恋文の揺籠/恋文の棺桶
 恋の駆け引きをするいわゆるラブレターは、やはり電子メールに取って変わっているのだろうか。
 学校でのラブレターの受け渡し方法で、定番のシチュエーションがいくつかある。登校時や下校時、
机に入っていたり下駄箱に入っていたり。放課後、ある場所に呼ばれて行くと、呼んだ人とは違う人
に突然渡されて、本人は黙って帰ってしまったり・・・。
 やけに小さく丁寧に畳まれた手紙は、開けるのも少し時間
がかかり、読むまで、期待と不安でドキドキしたものである。
「こ、これは告白文だ」あまり気に留めていなかった娘から
でも、ものすごく嬉しかった。

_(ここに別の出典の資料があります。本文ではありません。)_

(** [path.join(...parts)]: the arguments that are not empty are joined
    with [/] and the result is normalised; with nothing to join the result
    is [.]. *)
Definition join (parts : list string) : string :=
  let joined :=
    JsString.join "/" (List.filter (fun p => negb (String.eqb p "")) parts) in
  if String.eqb joined "" then "." else Path.normalize joined.

End PathList.

(** ** Values of a parsed JSON document, as the loaders walk them *)
Module Json.
Import Chat.

(** An assignment [obj[key] = value] on a plain object stores an own
    property for every key but [__proto__], which it leaves to the setter
    of the prototype. *)
Definition storable (key : string) : bool :=
  negb (String.eqb key "__proto__").

(** The own properties an object literal has after the assignments
    [obj[key] = value], taken in order, for keys that are distinct. *)
Definition assigned {A : Type} (props : list (string * A)) : list (string * A) :=
  List.filter (fun kv => storable kv.1) props.

(** The entries of an array: its items under their indices. *)
Fixpoint indexedFrom {A : Type} (i : nat) (items : list A) : list (string * A) :=
  match items with
  | [] => []
  | x :: rest => (pretty i, x) :: indexedFrom (S i) rest
  end.

(** [found(obj[key])] when the fields hold [key], and [missing] otherwise:
    [getField] with what is done with the value. *)
Definition withField {A : Type} (key : string) (found : JValue -> A) (missing : A)
  : list (string * JValue) -> A :=
  fix go (fields : list (string * JValue)) : A :=
    match fields with
    | [] => missing
    | (k, v) :: rest => if String.eqb k key then found v else go rest
    end.

(** [v.key] for a value that is not [null]: the own property of an object,
    and [undefined] for a string, a number, a boolean or an array, none of
    which has one of the properties the loaders read. *)
Definition property (key : string) (v : JValue) : option JValue :=
  match v with
  | JObject fields => getField key fields
  | _ => None
  end.

(** A step into a value, by the key of a property or the position of an
    item, and the value a path of steps leads to, if any. *)
Inductive Step : Type :=
| Key (key : string)
| Item (position : nat).

Fixpoint select (path : list Step) (v : JValue) : option JValue :=
  match path with
  | [] => Some v
  | Key key :: rest =>
      match v with
      | JObject fields =>
          match getField key fields with
          | Some child => select rest child
          | None => None
          end
      | _ => None
      end
  | Item position :: rest =>
      match v with
      | JArray items =>
          match items !! position with
          | Some child => select rest child
          | None => None
          end
      | _ => None
      end
  end.

Section Builtins.
(** Whether a number, given by its literal, is zero, and the code units of
    a string as [s[0]], [s[1]], ... give them. *)
Variable isZero : string -> bool.
Variable characters : string -> list string.

(** The truthiness of a value. *)
Definition truthyValue (v : JValue) : bool :=
  match v with
  | JNull => false
  | JBool b => b
  | JNumber literal => negb (isZero literal)
  | JString s => JsString.truthy s
  | JArray _ => true
  | JObject _ => true
  end.

Definition truthyProperty (v : option JValue) : bool :=
  match v with
  | Some v => truthyValue v
  | None => false
  end.

(** [Object.entries(v)] *)
Definition entries (v : JValue) : list (string * JValue) :=
  match v with
  | JObject fields => fields
  | JArray items => indexedFrom 0 items
  | JString s => indexedFrom 0 (map JString (characters s))
  | _ => []
  end.

(** A Zod schema, as [mcpSchemaToZod] builds it: [z.any()], [z.string()],
    [z.number()], [z.number().int()], [z.boolean()], [z.array(element)],
    [z.object(shape)] and [z.record(valueType)]. *)
Inductive Zod : Type :=
| ZAny
| ZString
| ZNumber
| ZInt
| ZBoolean
| ZArray (element : Zod)
| ZObject (shape : list (string * Zod))
| ZRecord (valueType : Zod).

(** [mcpSchemaToZod(mcpSchema)] *)
Fixpoint mcpSchemaToZod (mcpSchema : JValue) : Zod :=
  match mcpSchema with
  | JObject fields =>
      match getField "type" fields with
      | Some (JString typeName) =>
          if String.eqb typeName "string" then ZString
          else if String.eqb typeName "number" then ZNumber
          else if String.eqb typeName "integer" then ZInt
          else if String.eqb typeName "boolean" then ZBoolean
          else if String.eqb typeName "array" then
            ZArray (withField "items"
                      (fun items =>
                         if truthyValue items then mcpSchemaToZod items else ZAny)
                      ZAny fields)
          else if String.eqb typeName "object" then
            withField "properties"
              (fun properties =>
                 if truthyValue properties then
                   ZObject
                     (assigned
                        match properties with
                        | JObject props =>
                            map (fun '(key, value) => (key, mcpSchemaToZod value)) props
                        | JArray items =>
                            indexedFrom 0 (map mcpSchemaToZod items)
                        | JString s =>
                            indexedFrom 0 (map (fun _ => ZAny) (characters s))
                        | _ => []
                        end)
                 else ZRecord ZAny)
              (ZRecord ZAny) fields
          else ZAny
      | _ => ZAny
      end
  | _ => ZAny
  end.

(** [process.env], [os.homedir()] *)
Variable process_env : gmap string string.
Variable homedir : string.

(** [interpolateConfigObject(obj, workspaceFolder)] *)
Fixpoint interpolateConfigObject (obj : JValue) (workspaceFolder : string) : JValue :=
  match obj with
  | JString s =>
      JString (Interp.interpolateConfig process_env homedir s workspaceFolder)
  | JArray items =>
      JArray (map (fun item => interpolateConfigObject item workspaceFolder) items)
  | JObject fields =>
      JObject
        (assigned
           (map (fun '(key, value) =>
                   (key, interpolateConfigObject value workspaceFolder))
                fields))
  | _ => obj
  end.

(** [zodProps] after the loop over [Object.entries(properties)]. *)
Definition shapeOf (properties : JValue) : list (string * Zod) :=
  assigned
    match properties with
    | JObject props => map (fun '(key, value) => (key, mcpSchemaToZod value)) props
    | JArray items => indexedFrom 0 (map mcpSchemaToZod items)
    | JString s => indexedFrom 0 (map (fun _ => ZAny) (characters s))
    | _ => []
    end.

End Builtins.

(** A value none of whose objects has the key [__proto__], so that every
    object built from it has the own properties of the original and
    inherits nothing else. *)
Fixpoint noProtoKey (v : JValue) : Prop :=
  match v with
  | JArray items =>
      (fix all (l : list JValue) : Prop :=
         match l with
         | [] => True
         | item :: rest => noProtoKey item /\ all rest
         end) items
  | JObject fields =>
      (fix all (l : list (string * JValue)) : Prop :=
         match l with
         | [] => True
         | (key, value) :: rest =>
             storable key = true /\ noProtoKey value /\ all rest
         end) fields
  | _ => True
  end.

(** A configuration without anything to interpolate: none of its strings
    holds a token, at any depth, and none of its keys is [__proto__]. *)
Fixpoint plainConfig (v : JValue) : Prop :=
  match v with
  | JString s => ~ holdsToken s
  | JArray items =>
      (fix all (l : list JValue) : Prop :=
         match l with
         | [] => True
         | item :: rest => plainConfig item /\ all rest
         end) items
  | JObject fields =>
      (fix all (l : list (string * JValue)) : Prop :=
         match l with
         | [] => True
         | (key, value) :: rest =>
             storable key = true /\ plainConfig value /\ all rest
         end) fields
  | _ => True
  end.

End Json.
(** ** MCP servers: configuration file, connection and tool catalogue *)
Module Mcp.
Import Chat.
Import Json.

(** A tool as an MCP server lists it. *)
Record ListedTool : Type := {
  listed_name : string;
  listed_description : option string;
  listed_inputSchema : option JValue;
}.

(** The tool [createToolFromMCP] builds: its description, its input
    schema, and what its [execute] closes over, the name of the listed
    tool and the client of the server it calls. *)
Record McpTool : Type := {
  description : string;
  inputSchema : Zod;
  calls : string;
  client : string;
}.

Section Loader.
Variable isZero : string -> bool.
Variable characters : string -> list string.
Variable process_env : gmap string string.
Variable homedir : string.
Variable PROJECT_ROOT : string.
Variable cwd : string.
(** [JSON.parse] *)
Variable JSON_parse : string -> result JValue.
(** What becomes of a stdio server, given its name and its interpolated
    configuration: the environment is put together, the child process is
    started, the client connects and asks for the tools.  The outcome is
    the list of tools, or an error thrown on the way. *)
Variable connectAndList : string -> JValue -> result (list ListedTool).

(** [createToolFromMCP(mcpTool, mcpClient)], for the client of the server
    [serverName]. *)
Definition createToolFromMCP (serverName : string) (mcpTool : ListedTool) : McpTool :=
  {| description :=
       match listed_description mcpTool with
       | Some d => if JsString.truthy d then d
                   else "MCP tool: " +:+ listed_name mcpTool
       | None => "MCP tool: " +:+ listed_name mcpTool
       end;
     inputSchema :=
       match listed_inputSchema mcpTool with
       | Some schema =>
           if truthyValue isZero schema
           then mcpSchemaToZod isZero characters schema
           else ZObject []
       | None => ZObject []
       end;
     calls := listed_name mcpTool;
     client := serverName |}.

そして翌日からは、その娘の
顔を直視できなくなるのだった。

 また逆も然り。「ふ、ふられた・・・」やはり翌日からそ
の娘の顔を直視できなくなった。

 電子メールのように、一瞬で送信受信ができ、すぐ確認で
きてしまうのでは、このようなドラマは味わえないだろう。
 ○のラブレターは、隠すように引き出しの奥へ大事にしまい、また出しては読み返して心
を熱くさせられた。まるで揺籠を揺らす様に、引き出しを押したり引いたりして、恋を育て
ていた。
 ×のラブレターは、粉々に引き裂いて丸め、ゴミ箱に投げ入れた。ゴミ箱は棺桶の様なもの、
そして燃えるゴミの日に出棺されて行く。
 今でもアナログなラブレターのやりとりをしている人がいたら、この作品の子守唄を聴かせ
て恋文を育て、フラれた恋文は葬送行進曲を聴かせて冥福を祈ってもらいたい。